However, a second common pattern is to use `Basepull` (e.g., if polling for updated records from a partner API endpoint).
[source,java]
.Configuring our process as a Basepull
----
// the true argument below tells the build we ARE a basepull-style process
// this changes the default extract-step.
QProcessMetaData processMetaData = TableSyncProcess.processMetaDataBuilder(false)
.withName("partnerOrderToLocalOrderProcess")
.withSyncTransformStepClass(PartnerOrderToOrderTransformStep.class)
// See Basepull documentation for details
.withBasepullConfiguration(new BasepullConfiguration())
// schedule our process to run automatically every minute
.withSchedule(new QScheduleMetaData().withRepeatSeconds(60))
.getProcessMetaData();
----
=== Additional Options in the Transform Step
==== Specifying to not perform Inserts or not perform Updates
We may have a scenario where we want our sync process to never update records if the key is already found in the destination table.
We can configure this with an additional optional parameter to the `SyncProcessConfig` constructor:
[source,java]
.Specifying to not do updates in a TableSyncProcess
----
@Override
protected SyncProcessConfig getSyncProcessConfig()
{
return (new SyncProcessConfig("partnerOrderImport", "orderNo", "order", "partnerOrderNo",
true, // performInserts
false // performUpdates
));
}
----
Similarly, we may want to disallow inserts from a particular sync process.
The `performInserts` argument to the `SyncProcessConfig` constructor lets us do that:
[source,java]
.Specifying to not do inserts in a TableSyncProcess
----
@Override
protected SyncProcessConfig getSyncProcessConfig()
{
return (new SyncProcessConfig("partnerOrderImport", "orderNo", "order", "partnerOrderNo",
false, // performInserts
true // performUpdates
));
}
----
==== Customizing the query for existing records
In some cases, a specific Table Sync process may need to refine the query filter that is used
to lookup existing records in the destination table (e.g. for determining insert vs. update).

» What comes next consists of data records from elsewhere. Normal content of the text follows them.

(* ===== verification/RedisStoreOk.v ===== *)
(** * The Redis store: what its operations send and answer

    Every command of every operation of a versioned store is one of the protocol
    of [RedisLease.v], whatever the server answers; a publication reports the
    server's verdict whatever happens to the index; what is written is read
    back. *)

From S2P Require Import Prelude JsValue Utf8 Uri Pattern RedisKeys RedisServer RedisLease RedisStore.

(** ** The commands a program may send *)

(** The bytes of the strings of a reply. *)
Definition reply_ok (r : rreply) : Prop :=
  match r with ArrayReply l => ∀ b, BulkReply b ∈ l → Forall is_byte b | _ => True end.

Definition answer_ok (a : answer) : Prop := match a with Replied r => reply_ok r | Failed _ => True end.

Fixpoint sends {A} (P : command → Prop) (Q : A → Prop) (m : prog A) : Prop :=
  match m with
  | PRet a => Q a
  | PThrow _ => True
  | PNow k => ∀ t, sends P Q (k t)
  | PCall _ c k => P c ∧ ∀ a, answer_ok a → sends P Q (k a)
  end.

Definition any {A} (_ : A) : Prop := True.

Lemma sends_bind {A B} P (Q : A → Prop) (R : B → Prop) m f :
  sends P Q m → (∀ a, Q a → sends P R (f a)) → sends P R (pbind m f).
Proof.
  intros Hm Hf. induction m as [a|e|k IH|via c k IH]; simpl in *; [by apply Hf|done|by intros t; apply IH|].
  destruct Hm as [Hc Hm]. split; [done|]. intros r Hr. by apply IH, Hm.
Qed.

Lemma sends_catch {A} P (Q : A → Prop) m f : sends P Q m → (∀ e, sends P Q (f e)) → sends P Q (pcatch m f).
Proof.
  intros Hm Hf. induction m as [a|e|k IH|via c k IH]; simpl in *; [done|apply Hf|by intros t; apply IH|].
  destruct Hm as [Hc Hm]. split; [done|]. intros r Hr. by apply IH, Hm.
Qed.

Lemma sends_weaken {A} P (Q R : A → Prop) m : sends P Q m → (∀ a, Q a → R a) → sends P R m.
Proof.
  intros Hm Hf. induction m as [a|e|k IH|via c k IH]; simpl in *; [by apply Hf|done|by intros t; apply IH|].
  destruct Hm as [Hc Hm]. split; [done|]. intros r Hr. by apply IH, Hm.
Qed.

Lemma sends_call (P : command → Prop) c : P c → sends P reply_ok (call c).
Proof. intros Hc. split; [done|]. intros [r|e] Ha; simpl; [done|done]. Qed.

Lemma sends_each {A} P (f : A → prog unit) l : (∀ a, a ∈ l → sends P any (f a)) → sends P any (each f l).
Proof.
  induction l as [|a l IH]; intros Hf; [done|]. simpl. eapply sends_bind; [apply Hf; by left|].
  intros _ _. apply IH. intros b Hb. apply Hf. by right.
Qed.

(** Induction by pairs. *)
Lemma pair_ind {A} (P : list A → Prop) : P [] → (∀ a, P [a]) → (∀ a b l, P l → P (a :: b :: l)) → ∀ l, P l.
Proof. intros H0 H1 H2. fix IH 1. intros [|a [|b l]]; [done|apply H1|]. apply H2, IH. Qed.

Lemma safe_positive n : num_is_safe_integer n = true → num_le n (JInt 0) = false → 0 < num_floor n.
Proof.
  unfold num_is_safe_integer, num_is_integer. destruct n as [[a d]| |]; simpl; try done. intros Hs Hl.
  apply andb_true_iff in Hs as [Hm _]. apply Z.eqb_eq in Hm. apply Z.leb_gt in Hl.
  apply Z.mod_divide in Hm as [z ->]; [|lia]. rewrite Z.div_mul by lia. nia.
Qed.

(** ** The maintenance of the index, for any predicate of the commands it sends *)

Section maintenance.
Context (o : RedisStoreOptions) (client : RedisClient).
Context (to_number : rreply → jsnum) (to_buffer : rreply → option bytes) (finite_text : jsstring → bool).
Context (Hv2 : useVersionedKeys (so_layout o) = true).

Context (P : command → Prop) (Hindex : ∀ z c, P (CIndex z c))
  (Hfence : ∀ k, code_units k → P (CScript (DeleteAndFence (data_key (lay o) k) (lock_key (lay o) k)))).

Abbreviation ok := P.
Abbreviation proto := (sends ok any).

Lemma sends_script c b r : ok (CScript c) → sends ok reply_ok (executeScript client c b r).
Proof.
  intros Hc. unfold executeScript.
  assert (He : sends ok reply_ok
    (if (b && hasEvalBuffer client) || hasEval client then call (CScript c) else PThrow (TypeErr "eval is not a function")))
    by (destruct (_ || _); [by apply sends_call|done]).
  destruct (r && _); [|done]. split; [done|]. intros [rr|[| |]] Ha; done.
Qed.

Lemma sends_lift {A} (r : result store_error A) : sends ok (λ a, r = Ok a) (lift r).
Proof. by destruct r. Qed.

Lemma sends_check key : proto (check_data_key o key).
Proof. unfold check_data_key. by destruct (assertDataKey _ _). Qed.

Lemma resolveTtl_positive options ttl : resolveTtl o options = Ok ttl → 0 < ttl.
Proof.
  unfold resolveTtl. set (n := match options with Bare t => t | _ => _ end). destruct (negb _ || _) eqn:E; [done|].
  intros [= <-]. apply orb_false_iff in E as [E1 E2]. apply negb_false_iff in E1. by apply safe_positive.
Qed.

Lemma unit_then {B} (m : prog unit) (f : unit → prog B) (R : B → Prop) :
  proto m → sends ok R (f tt) → sends ok R (pbind m f).
Proof. intros Hm Hf. eapply sends_bind; [exact Hm|]. by intros [] _. Qed.

Lemma call_unit c : ok c → proto (_ <- call c ;; PRet tt).
Proof. intros Hc. eapply sends_bind; [by apply sends_call|done]. Qed.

For example, in our orders-from-a-partner scenario, if we have more than 1 partner sending us orders,
where there could be overlapping orderNo values among them - we may have an additional field in our
orders table to identify which partner an order came from.

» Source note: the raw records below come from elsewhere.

(* ===== verification/HybridCache.v ===== *)
(** * The cache's operations ([src/src/cache/hybridCache.ts])

    The asynchronous methods of [HybridCache] as programs over the effects they
    perform: guards ([KeyGuard.v]), the coordination maps ([Coordination.v]),
    the in-memory store ([MemoryStore.v]), the shared store, the loader and the
    event bus. An effect that awaits gives the other operations a turn; between
    two awaits an operation runs alone. [HybridOk.v] runs any number of them.

    L1, when there is one, is the built-in [MemoryStore]; L2 is any store.
    Serializing, decoding and the resolution of options are arguments
    ([Serializer.v], [CacheOptions.v]). Telemetry events are not modelled, and a
    timer or promise race is an effect with its outcome. *)

From S2P Require Import Prelude KeyGuard.

Inductive cache_error :=
| CacheClosedError
| OriginLoadClosedError
| OriginLoadOverloadError
| DistributedLockTimeoutError
| DistributedLockLostError
| LoaderTimeoutError (soft : bool)
| AbortError
| OptionRangeError
| OtherError.

#[export] Instance cache_error_eq_dec : EqDecision cache_error.
Proof. solve_decision. Defined.

Section cache.
Context {K V : Type}.

(** A guard with the storage key it was given; [issue] is its identity. *)
Record hguard := { hg : MutationGuard (K := K); storageKey : K; issue : nat }.

Inductive event :=
| DeleteEvent (keys : list (jsstring * option bool)) (generation : option Z)
| SetEvent (keys : list (jsstring * option bool)) (value : V) (ttlMs : option Z) (generation : option Z)
| PatternEvent (pattern : jsstring).

(** What is asked of the shared store. *)
Inductive l2_call :=
| L2GetEncoded (k : K)
| L2Get (k : K)
| L2SetEncoded (k : K) (b : bytes)
| L2Set (k : K) (v : V)
| L2Delete (k : K)
| L2DeleteByPattern (pattern : jsstring)
| L2Has (k : K)
| L2Size
| L2PublishIfOwner (k : K) (token : jsstring) (b : bytes)
| L2AcquireLock (k : K) (token : jsstring)
| L2ReleaseLock (k : K) (token : jsstring).

Inductive l2_answer :=
| L2Unit
| L2Bool (b : bool)
| L2Size_ (n : Z)
| L2Bytes (b : option (bytes * Z))
| L2Value (v : option V)
| L2Published (owner : bool).

Inductive loaded := Loaded (v : option V) | LoadFailed (e : cache_error).

Inductive eff : Type → Type :=
(* guards and mutable flags *)
| EObserve (k : K) (mutate : bool) : eff hguard
| ERelease (g : hguard) : eff unit
| ECurrent (g : hguard) : eff bool
| ESuperseded (g : hguard) (k : K) : eff bool
| EClosed : eff bool
| ETrusted : eff bool
| EVersionSafe : eff bool
| ESaturated : eff bool
| EBumpEpoch : eff unit
| EUntrust : eff unit
| ERestoreBegin : eff Z
| ERestoreEnd (revision : Z) : eff unit
| EAdvanceAfterDelete (k : K) (generation : option Z) : eff unit
| EAdvanceAfterSet (k : K) (generation : option Z) : eff unit
| ESaturate : eff unit
| EClose : eff unit
(* the coordination maps *)
| EHasNegative (k : K) : eff bool
| ESetNegative (k : K) : eff unit
| ERemoveNegative (k : K) : eff unit
| EGetStale (k : K) : eff (option V)
| ERememberStale (k : K) (v : V) (b : option bytes) : eff unit
| ERemoveStale (k : K) : eff unit
| ERemoveInflight (k : K) : eff unit
| ERemoveMatching (pattern : jsstring) : eff unit
| EJoinable (k : K) : eff bool
| EReserveInflight (k : K) : eff bool
| EGenerationForEvent (k : K) : eff (option Z)
| EStorageKey (k : K) : eff K
| EStaleGeneration (k : K) (generation : option Z) : eff bool
| EHasSeen (id : jsstring) : eff bool
| EMarkSeen (id : jsstring) : eff unit
| ERemoveSeen (id : jsstring) : eff unit
| EGateOpen : eff bool
| EEnterLeader : eff bool
| ELeaveLeader : eff unit
(* the in-memory store: its calls act before they yield *)
| EL1GetEncoded (k : K) : eff (option (bytes * Z))
| EL1SetEncoded (k : K) (b : bytes) (ttl : option Z) : eff unit
| EL1Set (k : K) (v : V) : eff unit
| EL1Has (k : K) : eff bool
| EL1Delete (k : K) : eff unit
| EL1DeleteByPattern (pattern : jsstring) : eff unit
| EL1Size : eff Z
| EL1Close : eff unit
| EPermitsPromotion (bytes : Z) : eff bool
| EElapsed : eff Z
| EExpired (deadline : Z) : eff bool
| EAborted : eff bool
| ELeaseOwned : eff bool
| EL2Send (c : l2_call) : eff unit
(* awaiting *)
| EYield : eff unit
| EAdmit : eff bool
| EL2Settle : eff (option l2_answer)
| EOrigin (k : K) : eff (option cache_error)
| ELoad (k : K) : eff loaded
| EJoin (k : K) : eff loaded
| ESleep (pollMs deadline : Z) : eff bool
| EPublish (e : event) : eff unit
| EDisconnect : eff (option cache_error)
| EForever : eff Empty_set.

Definition awaits {X} (e : eff X) : bool :=
  match e with
  | EYield | EAdmit | EL2Settle | EOrigin _ | ELoad _ | EJoin _ | ESleep _ _ | EPublish _ | EDisconnect | EForever => true
  | _ => false
  end.

Inductive prog (A : Type) : Type :=
| Ret (a : A)
| Raise (e : cache_error)
| Vis {X : Type} (e : eff X) (k : X → prog A).
Arguments Ret {A} a.
Arguments Raise {A} e.
Arguments Vis {A X} e k.

Fixpoint bind {A B} (m : prog A) (f : A → prog B) : prog B :=
  match m with Ret a => f a | Raise e => Raise e | Vis e k => Vis e (λ x, bind (k x) f) end.

Fixpoint catch {A} (m : prog A) (f : cache_error → prog A) : prog A :=
  match m with Ret a => Ret a | Raise e => f e | Vis e k => Vis e (λ x, catch (k x) f) end.

(** [try { m } finally { cleanup }] *)
Fixpoint finally {A} (m : prog A) (cleanup : prog unit) : prog A :=
  match m with
  | Ret a => bind cleanup (λ _, Ret a)
  | Raise e => bind cleanup (λ _, Raise e)
  | Vis e k => Vis e (λ x, finally (k x) cleanup)
  end.

Definition perform {X} (e : eff X) : prog X := Vis e Ret.

Notation "x <- m ;; k" := (bind m (λ x, k)) (at level 100, m at next level, right associativity) : js_scope.
Notation "! e ;; k" := (bind (perform e) (λ _, k)) (at level 100, e at next level, right associativity) : js_scope.

Context {Opts : Type}.

(** The constructor's choices and the resolution of the options. *)
Record config := {
  hasL1 : bool;
  hasL2 : bool;
  l2Encoded : bool;
  l2Locks : bool;
  l2Atomic : bool;
  hasBus : bool;
  self : Opts;
  valid_options : Opts → bool;
  sameLayerCodecPolicy : Opts → bool;
  encodeL1 : Opts → V → option bytes;
  encodeL2 : Opts → V → option bytes;
  decode : bytes → option V;
  l1Ttl : Opts → Z;
  with_ttl : Z → Opts → Opts;
  key_bytes : K → Z;
  inflight_off : Opts → bool;
  origin_on : Opts → bool;
  lock_on : Opts → bool;
  failSafe_on : Opts → bool;
  lock_options_ok : Opts → bool;
  on_timeout_load : Opts → bool;
  lock_pollMs : Opts → Z;
  broadcast : Opts → V → bool;
  del_event : K → option Z → event;
  set_event : K → V → option Z → event;
  key_of_event : jsstring → option bool → K;
  numeric_alias : jsstring → option K }.

Context (c : config).

Definition ensureOpen : prog unit := b <- perform EClosed ;; if b then Raise CacheClosedError else Ret tt.

(** ** [runL2] *)

(** The breaker, the byte budget and the operation gate admit the call or not;
    a call that is not admitted, fails or outlives its deadline answers the
    fallback. *)
Definition runL2 {X} (call : prog X) (fallback : X) : prog X :=
  if negb (hasL2 c) then Ret fallback
  else
    b <- perform EAdmit ;;
    if negb b then Ret fallback else catch call (λ _, Ret fallback).

(** A call leaves the process when it is made; its answer is awaited. *)
Definition l2 (call : l2_call) : prog l2_answer :=
  ! EL2Send call ;;
  r <- perform EL2Settle ;;
  match r with Some a => Ret a | None => Raise OtherError end.

Definition l2_unit (call : l2_call) : prog unit := _ <- l2 call ;; Ret tt.

Definition value_of (a : l2_answer) : option V := match a with L2Value v => v | _ => None end.
Definition bytes_of (a : l2_answer) : option (bytes * Z) := match a with L2Bytes b => b | _ => None end.
Definition bool_of (a : l2_answer) : bool := match a with L2Bool b => b | _ => false end.

(** The read of the shared store, with the bytes when it keeps encoded ones. *)
Definition read_l2 (k : K) : prog (option V * option (bytes * Z)) :=
  if l2Encoded c then
    a <- l2 (L2GetEncoded k) ;;
    Ret (match bytes_of a with Some (b, ttl) => (decode c b, Some (b, ttl)) | None => (None, None) end)
  else (a <- l2 (L2Get k) ;; Ret (value_of a, None)).

(** [discardObsoleteL1] deletes nothing from a [MemoryStore], but is awaited. *)
Definition discardObsoleteL1 : prog unit := perform EYield.

Definition store_l1 (k : K) (v : V) (encoded : option bytes) (ttl : option Z) : prog unit :=
  if hasL1 c then
    match encoded with
    | Some b => perform (EL1SetEncoded k b ttl)
    | None => perform (EL1Set k v)
    end
  else Ret tt.

(** ** [writeValue] and [set] *)

Definition writeValue (key : K) (value : V) (options : Opts) (g : hguard) : prog bool :=
  current <- perform (ECurrent g) ;;
  if negb current then Ret false
  else
    let samePolicy := hasL1 c && (hasL2 c && l2Encoded c) && sameLayerCodecPolicy c options in
    let encodedL1 := if hasL1 c then encodeL1 c options value else None in
    let encodedL2 := if samePolicy then encodedL1
                     else if hasL2 c && l2Encoded c then encodeL2 c options value else None in
    _ <- store_l1 (storageKey g) value encodedL1 None ;;
    ! EYield ;;
    current <- perform (ECurrent g) ;;
    if negb current then (_ <- discardObsoleteL1 ;; Ret false)
    else
      _ <- runL2 (current <- perform (ECurrent g) ;;
                  if negb current then Ret tt
                  else match encodedL2 with
                       | Some b => l2_unit (L2SetEncoded (storageKey g) b)
                       | None => l2_unit (L2Set (storageKey g) value)
                       end) tt ;;
      current <- perform (ECurrent g) ;;
      if negb current then (_ <- discardObsoleteL1 ;; Ret false)
      else
        ! ERememberStale key value (match encodedL1 with Some b => Some b | None => encodedL2 end) ;;
        ! ERemoveNegative key ;;
        Ret true.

So then when we're looking up orders by `partnerOrderNo`, we would need to also include the `partnerId` field
in our query, so that we only update orders from the specific partner that we're dealing with.
To do this (to customize the existing record query filter), we need can just override the method `getExistingRecordQueryFilter`.
Generally we would start by calling the `super` version of the method, and then add to it additional criteria.
[source,java]
.Customizing the query filter used to look for existing records
----
/*******************************************************************************
** Define the query filter to find existing records. e.g., for determining
** insert vs. update. Subclasses may override this to customize the behavior,
** e.g., in case an additional field is needed in the query.
*******************************************************************************/
protected QQueryFilter getExistingRecordQueryFilter(RunBackendStepInput runBackendStepInput, List<Serializable> sourceKeyList)
{
QQueryFilter filter = super.getExistingRecordQueryFilter(runBackendStepInput, sourceKeyList);
filter.addCriteria(new QFilterCriteria("partnerId", EQUALS, PARTNER_ID));
return (filter);
}
----
==== More efficient additional record lookups
It is a common use-case to need to map various ids from a partner's system to ids in your own system.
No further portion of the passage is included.